15 January 2014

The Long and Short of Modeling Water Resources Management: A new module for Earth system models fills the gap across scales


Earth system models track all forms of water and its movement through atmosphere, land and ocean systems. However, the significant effect of reservoirs on the amount of freshwater evaporated into the atmosphere and flowing to the oceans has been neglected. Existing water management models take either an expansive global view that can miss important details or narrow in on specific water reservoirs and lose critical trends across regions and time periods. Filling the gap between the two approaches, scientists at Pacific Northwest National Laboratory designed a water management model that can provide input to an Earth system model by drawing its water data at the regional level.

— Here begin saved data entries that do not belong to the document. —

(* ===== verification/MarketTypes.v ===== *)
(** * Market data types

    The plain data of [infrastructure/market-data-push-system/market_types.hpp],
    shared by the depth book, the broadcaster, the candle aggregator and the
    components that publish through them. *)

From S2P Require Import Prelude Double.

Inductive MarketSide := kBid | kAsk.

#[export] Instance MarketSide_eq_dec : EqDecision MarketSide.
Proof. solve_decision. Defined.

Record MarketTrade := mkMarketTrade {
  mt_symbol : string;
  mt_price : double;
  mt_quantity : double;
  mt_event_time_ms : Z;
}.

Record Candle := mkCandle {
  cd_symbol : string;
  cd_open_time_ms : Z;
  cd_close_time_ms : Z;
  cd_open : double;
  cd_high : double;
  cd_low : double;
  cd_close : double;
  cd_volume : double;
}.

Record BookLevel := mkBookLevel {
  bl_price : double;
  bl_quantity : double;
}.

Record DepthSnapshot := mkDepthSnapshot {
  ds_symbol : string;
  ds_bids : list BookLevel;
  ds_asks : list BookLevel;
}.

Record DepthDelta := mkDepthDelta {
  dd_side : MarketSide;
  dd_price : double;
  dd_quantity : double;
}.

Record BroadcastMessage := mkBroadcastMessage {
  bm_sequence : Z;
  bm_topic : string;
  bm_payload : string;
}.
Lemma run_subscribe_inv (r : broadcast_run) (topic : string) :
  run_inv r -> br_next_subscriber_id (run_state r) + 1 < two64 -> run_inv (run_op r (OpSubscribe topic)).
Proof.
  intros [W F O] H2. destruct r as [b d]. cbn [run_op run_state run_delivered] in *.
  pose proof (subscribe_wf b W topic H2) as HS.
  destruct (Broadcaster_subscribe b topic) as [i b'] eqn:Heq. destruct HS as (W' & Hf & Hsub).
  assert (Hh : forall t, topic_history b' t = topic_history b t)
    by (unfold Broadcaster_subscribe in Heq; by simplify_eq/=).
  split; simpl; [done| |]; intros id; rewrite Hsub, lookup_insert; case_decide as Hid.
  - done.
  - apply F.
  - subst id. intros s [= <-]. simpl. rewrite (F i Hf : delivered_to (mkRun b' d) i = []). simpl.
    rewrite (pending_cursor b' i (mkSubscription topic 1)) by (by rewrite Hsub, lookup_insert_eq).
    simpl. rewrite Hh. apply from_cursor_all. intros m Hm. by apply (bwf_bound b W) in Hm as [[? _] _].
  - intros s Hs. rewrite Hh, <- (O id s Hs). unfold pending.
    rewrite Hsub, lookup_insert_ne, Hs by done. by rewrite Hh.
Qed.

Lemma run_publish_inv (r : broadcast_run) (topic payload : string) :
  run_inv r -> br_next_sequence (run_state r) + 2 < two64 ->
  run_inv (run_op r (OpPublish topic payload)).
Proof.
  intros [W F O] H1. destruct r as [b d]. cbn [run_op run_state run_delivered] in *.
  pose proof (publish_wf b W topic payload H1) as HP.
  pose proof (publish_pending b W topic payload) as HQ.
  pose proof (topic_history_publish b topic payload) as HH.
  destruct (Broadcaster_publish b topic payload) as [m b'] eqn:Heq. destruct HP as [_ W'].
  assert (Hsub : br_subscribers b' = br_subscribers b)
    by (unfold Broadcaster_publish in Heq; by simplify_eq/=).
  split; simpl; [done| |]; rewrite Hsub; [done|]. intros id s Hs.
  rewrite HQ, Hs by done. rewrite HH. specialize (O id s Hs).
  case_decide; [subst|done]. rewrite <- O. by rewrite <- app_assoc.
Qed.

Lemma run_poll_inv (r : broadcast_run) (id k : Z) :
  run_inv r -> 0 < k -> br_next_sequence (run_state r) + 2 < two64 -> run_inv (run_op r (OpPoll id k)).
Proof.
  intros [W F O] Hk H1. destruct r as [b d]. cbn [run_op run_state run_delivered] in *.
  pose proof (poll_spec b W id k Hk H1) as HP.
  destruct (Broadcaster_poll b id k) as [batch b'].
  destruct HP as (W' & -> & Hh & Hpend & Htop & Hoth).
  assert (Hth : forall t, topic_history b' t = topic_history b t)
    by (intros; unfold topic_history; by rewrite Hh).
  split; simpl; [done| |]; intros id'; unfold delivered_to; simpl;
    (destruct (decide (id' = id)) as [->|Hne];
      [rewrite lookup_insert_eq | rewrite lookup_insert_ne by done]).
  - intros Hn. rewrite Hn in Htop. simpl in Htop. simpl.
    assert (Hs : br_subscribers b !! id = None) by (destruct (_ !! id); [discriminate|done]).
    unfold pending. rewrite Hs, take_nil, app_nil_r. by apply F.
  - rewrite Hoth by done. apply F.
  - intros s' Hs'. rewrite Hs' in Htop. simpl in Htop.
    destruct (br_subscribers b !! id) as [s|] eqn:Hs; [|discriminate].
    simpl in Htop. injection Htop as Htop. simpl. rewrite Hth, Htop, <- (O id s Hs).
    rewrite <- app_assoc. f_equal. rewrite Hpend. apply take_drop.
  - rewrite Hoth by done. intros s Hs. rewrite Hth, <- (O id' s Hs). f_equal.
    unfold pending. rewrite Hoth, Hs by done. by rewrite Hth.
Qed.

Lemma run_ops_inv (ops : list broadcast_op) :
  Forall op_ok ops -> Z.of_nat (length ops) + 2 < two64 ->
  run_inv (run_ops ops) /\
  br_next_sequence (run_state (run_ops ops)) <= Z.of_nat (length ops) /\
  br_next_subscriber_id (run_state (run_ops ops)) <= Z.of_nat (length ops).
Proof.
  induction ops as [|op ops IH] using rev_ind; intros Hok Hlen.
  - simpl. split; [|done]. split; [apply broadcaster_new_wf|done|done].
  - apply Forall_app in Hok as [Hok Hop]. apply Forall_inv in Hop.
    rewrite length_app in Hlen. simpl in Hlen.
    destruct IH as (HI & Hn & Hi); [done|lia|]. unfold run_ops in *. rewrite fold_left_app. simpl.
    pose proof (run_op_counters _ op HI ltac:(lia) ltac:(lia)) as [HC1 HC2].
    rewrite length_app. simpl. split; [|lia].
    destruct op; [apply run_subscribe_inv|apply run_publish_inv|apply run_poll_inv]; done || lia.
Qed.

(** ** What the calls say *)

(** The topics of the subscriptions, in the order of the calls: the subscriber ids
    count them from 1. *)
Definition subscriptions (ops : list broadcast_op) : list string :=
  omap (fun op => match op with OpSubscribe topic => Some topic | _ => None end) ops.
Definition subscription (ops : list broadcast_op) (id : Z) : option string :=
  if 1 <=? id then subscriptions ops !! Z.to_nat (id - 1) else None.

(** The messages published, numbered from 1 in the order of the calls. *)
Definition publications (ops : list broadcast_op) : list (string * string) :=
  omap (fun op => match op with OpPublish topic payload => Some (topic, payload) | _ => None end) ops.
Definition numbered (l : list (string * string)) : list BroadcastMessage :=
  imap (fun i x => mkBroadcastMessage (Z.of_nat i + 1) x.1 x.2) l.
Definition published (ops : list broadcast_op) (topic : string) : list BroadcastMessage :=
  List.filter (fun m => bool_decide (bm_topic m = topic)) (numbered (publications ops)).

(** The state agrees with the calls that led to it. *)
Record calls_inv (ops : list broadcast_op) (b : Broadcaster) : Prop := {
  cl_sequence : br_next_sequence b = Z.of_nat (length (publications ops));
  cl_ids : br_next_subscriber_id b = Z.of_nat (length (subscriptions ops));
  cl_history : forall topic, topic_history b topic = published ops topic;
  cl_topics : forall id, ss_topic <$> br_subscribers b !! id = subscription ops id
}.

Lemma numbered_snoc (l : list (string * string)) (x : string * string) :
  numbered (l ++ [x]) = numbered l ++ [mkBroadcastMessage (Z.of_nat (length l) + 1) x.1 x.2].
Proof. unfold numbered. rewrite imap_app. simpl. by rewrite Nat.add_0_r. Qed.

Lemma subscription_snoc (ops : list broadcast_op) (topic : string) (id : Z) :
  subscription (ops ++ [OpSubscribe topic]) id =
  if decide (id = Z.of_nat (length (subscriptions ops)) + 1) then Some topic else subscription ops id.
Proof.
  unfold subscription, subscriptions. rewrite omap_app. simpl. set (l := omap _ ops).
  destruct (Z.leb_spec 1 id); case_decide as Hid; try done; try lia.
  - rewrite lookup_app_r by lia. replace (Z.to_nat (id - 1) - length l)%nat with 0%nat by lia. done.
  - destruct (Z.lt_ge_cases id (Z.of_nat (length l) + 1)).
    + by rewrite lookup_app_l by lia.
    + rewrite lookup_app_r, (lookup_ge_None_2 l) by lia. apply lookup_ge_None_2. simpl. lia.
Qed.

Lemma publications_app (ops ops' : list broadcast_op) :
  publications (ops ++ ops') = publications ops ++ publications ops'.
Proof. apply omap_app. Qed.
Lemma subscriptions_app (ops ops' : list broadcast_op) :
  subscriptions (ops ++ ops') = subscriptions ops ++ subscriptions ops'.
Proof. apply omap_app. Qed.

Lemma run_calls_inv (ops : list broadcast_op) : Forall op_ok ops -> Z.of_nat (length ops) + 2 < two64 ->
  calls_inv ops (run_state (run_ops ops)).
Proof.
  induction ops as [|op ops IH] using rev_ind; intros Hok Hlen.
  { split; try done. intros id. simpl. rewrite lookup_empty. unfold subscription. by destruct (1 <=? id). }
  apply Forall_app in Hok as [Hok Hop]. apply Forall_inv in Hop. rewrite length_app in Hlen. simpl in Hlen.
  destruct (run_ops_inv ops Hok ltac:(lia)) as ([W _ _] & Hn & Hi).
  destruct (IH Hok ltac:(lia)) as [C1 C2 C3 C4]. clear IH. unfold run_ops in *. rewrite fold_left_app.
  generalize dependent (fold_left run_op ops (mkRun Broadcaster_new ∅)). intros [b d] W Hn Hi C1 C2 C3 C4.
  simpl in *. pose proof (bwf_next _ W). pose proof (bwf_next_id _ W).
  assert (Hw : forall x, 0 <= x < two64 - 1 -> wrap_u64 (x + 1) = x + 1) by (intros; apply Z.mod_small; lia).
  assert (Hsub0 : subscriptions [op] = [] -> forall i, subscription (ops ++ [op]) i = subscription ops i).
  { intros E i. unfold subscription. by rewrite subscriptions_app, E, app_nil_r. }
  assert (Hpub0 : publications [op] = [] -> forall t, published (ops ++ [op]) t = published ops t).
  { intros E t. unfold published. by rewrite publications_app, E, app_nil_r. }
  destruct op as [topic|topic payload|id k]; simpl.
  - pose proof (subscribe_wf b W topic ltac:(lia)) as HS.
    unfold Broadcaster_subscribe in *. rewrite (Hw (br_next_subscriber_id b)) in * by lia.
    destruct HS as (_ & _ & Hsub). simpl in Hsub.
    split; simpl; rewrite ?publications_app, ?subscriptions_app, ?length_app; simpl; try lia.
    + intros t. rewrite Hpub0 by done. exact (C3 t).
    + intros i. rewrite Hsub, subscription_snoc, <- C2.
      case_decide as Hid; [subst; by rewrite lookup_insert_eq|by rewrite lookup_insert_ne].
  - pose proof (topic_history_publish b topic payload) as HH. unfold Broadcaster_publish in *. simpl in HH.
    rewrite (Hw (br_next_sequence b)) in * by lia.
    split; simpl; rewrite ?publications_app, ?subscriptions_app, ?length_app; simpl; try lia.
    + intros t. unfold published in *. rewrite HH, publications_app. cbn [publications omap list_omap].
      rewrite numbered_snoc, List.filter_app, <- !C3, <- C1. simpl.
      case_decide as Ht; [subst t; by rewrite bool_decide_eq_true_2|].
      by rewrite bool_decide_eq_false_2, app_nil_r.
    + intros i. by rewrite Hsub0.
  - pose proof (poll_spec b W id k Hop ltac:(lia)) as HP.
    assert (Hc : br_next_sequence (Broadcaster_poll b id k).2 = br_next_sequence b /\
      br_next_subscriber_id (Broadcaster_poll b id k).2 = br_next_subscriber_id b)
      by (unfold Broadcaster_poll; by repeat case_match; simplify_eq/=).
    destruct (Broadcaster_poll b id k) as [batch b']. destruct HP as (_ & _ & Hh & _ & Htop & Hoth). simpl in *.
    destruct Hc as [Hc1 Hc2].
    split; simpl; rewrite ?publications_app, ?subscriptions_app, ?length_app; simpl; try lia.
    + intros t. rewrite Hpub0 by done. unfold topic_history. rewrite Hh. apply C3.
    + intros i. rewrite Hsub0 by done. destruct (decide (i = id)) as [->|Hne]; [by rewrite Htop|by rewrite Hoth].
Qed.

The study team chose Washington State’s Columbia River Regulation System as an example because of the area’s many dams and reservoirs for generating electricity, irrigation, managing water flow, and serving as municipal water sources. The scientists first developed their new model apart from any Earth system model to ensure it was accurate on its own. It combines generic release and storage targets adjusted for each reservoir.  They then coupled it to a river transport model and added irrigation demand and other types of water use measured by the U.S. Geological Survey. The team validated the model’s realistic representation of reservoir operations by showing that measurements taken in the field closely matched the predictions made by their model.

Their results showed promise for accurately simulating the regulated flow of water and withdrawal activities at the regional scale. The resulting model can be used to determine the impacts of water use and water management on regional and global climate and improve understanding of the mutual constraints between energy and water production and use.


It’s much more than a drop in the bucket. Globally, as much as 15 percent of freshwater is withdrawn for drinking, growing food, producing power and other human activities. Failing to accurately depict these impacts on the water cycle affects the results from Earth system models, which are used to predict climate change and inform resource management and policy decisions. The team’s approach simulates reservoir operations such as flood control, irrigation and water supply using release and storage information for each individual reservoir with a focus on long-term water flow and demand.

“Water integrates many processes in both the natural and human components of the Earth system,” said Dr. Nathalie Voisin, the PNNL hydrologist who led the team. “Earth system models must accurately represent all branches of the hydrologic cycle—atmosphere, land, ocean, and human systems—including water and energy management, and socioeconomics.”


Dams and reservoirs regulate streamflow and water storage to meet water demand. By redistributing water resources in space and time, impoundments have important effects on the hydrologic cycle at regional and global scales. Representing these processes is essential for hydrologic predictions, earth system modeling, and assessing the impacts of climate change on water resources. Traditionally, impoundment is represented at regional and local scales using agency-specific reservoir operating rules and constraints with optimization that requires numerous time-forward simulations. Emerging large-scale research reservoir models use generic operating rules that are more flexible for coupling with Earth system models. DOE scientists at Pacific Northwest National Laboratory adopted the latter approach and developed a water management model coupled with a river transport model to represent the effects of reservoir operations in an Earth system model. They investigated the uncertainties of the reservoir model from different implementations of the generic operating rules to understand their effects not only on regulated flow but also on reservoir storage and the fraction of demand that is met. The model has been evaluated over the complex multi-objective Columbia River Regulation System in Northwestern United States as an example. Although the management model was able to reproduce the regulated flow at regional scale, realistic simulation of subregional reservoir storage requires development of new generic operating rules that combine both storage and release targets for multi-purpose reservoirs. The new model produces a more realistic representation of the reservoir operations and flow storage distribution across the region. Future implementation of the water management model in an Earth system model will provide a meaningful translation from global water cycle changes to local water resources impacts and vice versa.

N Voisin
Pacific Northwest National Laboratory (PNNL)
Voisin, N, H Li, D Ward, M Huang, M Wigmosta, and LR Leung.  2013.  "On an improved sub-regional water resources management representation for integration into earth system models."  Hydrology and Earth System Sciences 3605-3622.  https://doi.org/10.5194/hess-17-3605-2013.

This study was part of the Integrated Earth System Modeling (iESM) a collaborative project supported by U.S. Department of Energy Office of Science Earth System Modeling program. The Platform for Regional Integrated Modeling and Analysis (PRIMA) initiative, funded by PNNL’s Laboratory Directed Research and Development program, supported the development of databases used in reservoir modeling and some analyses of the results.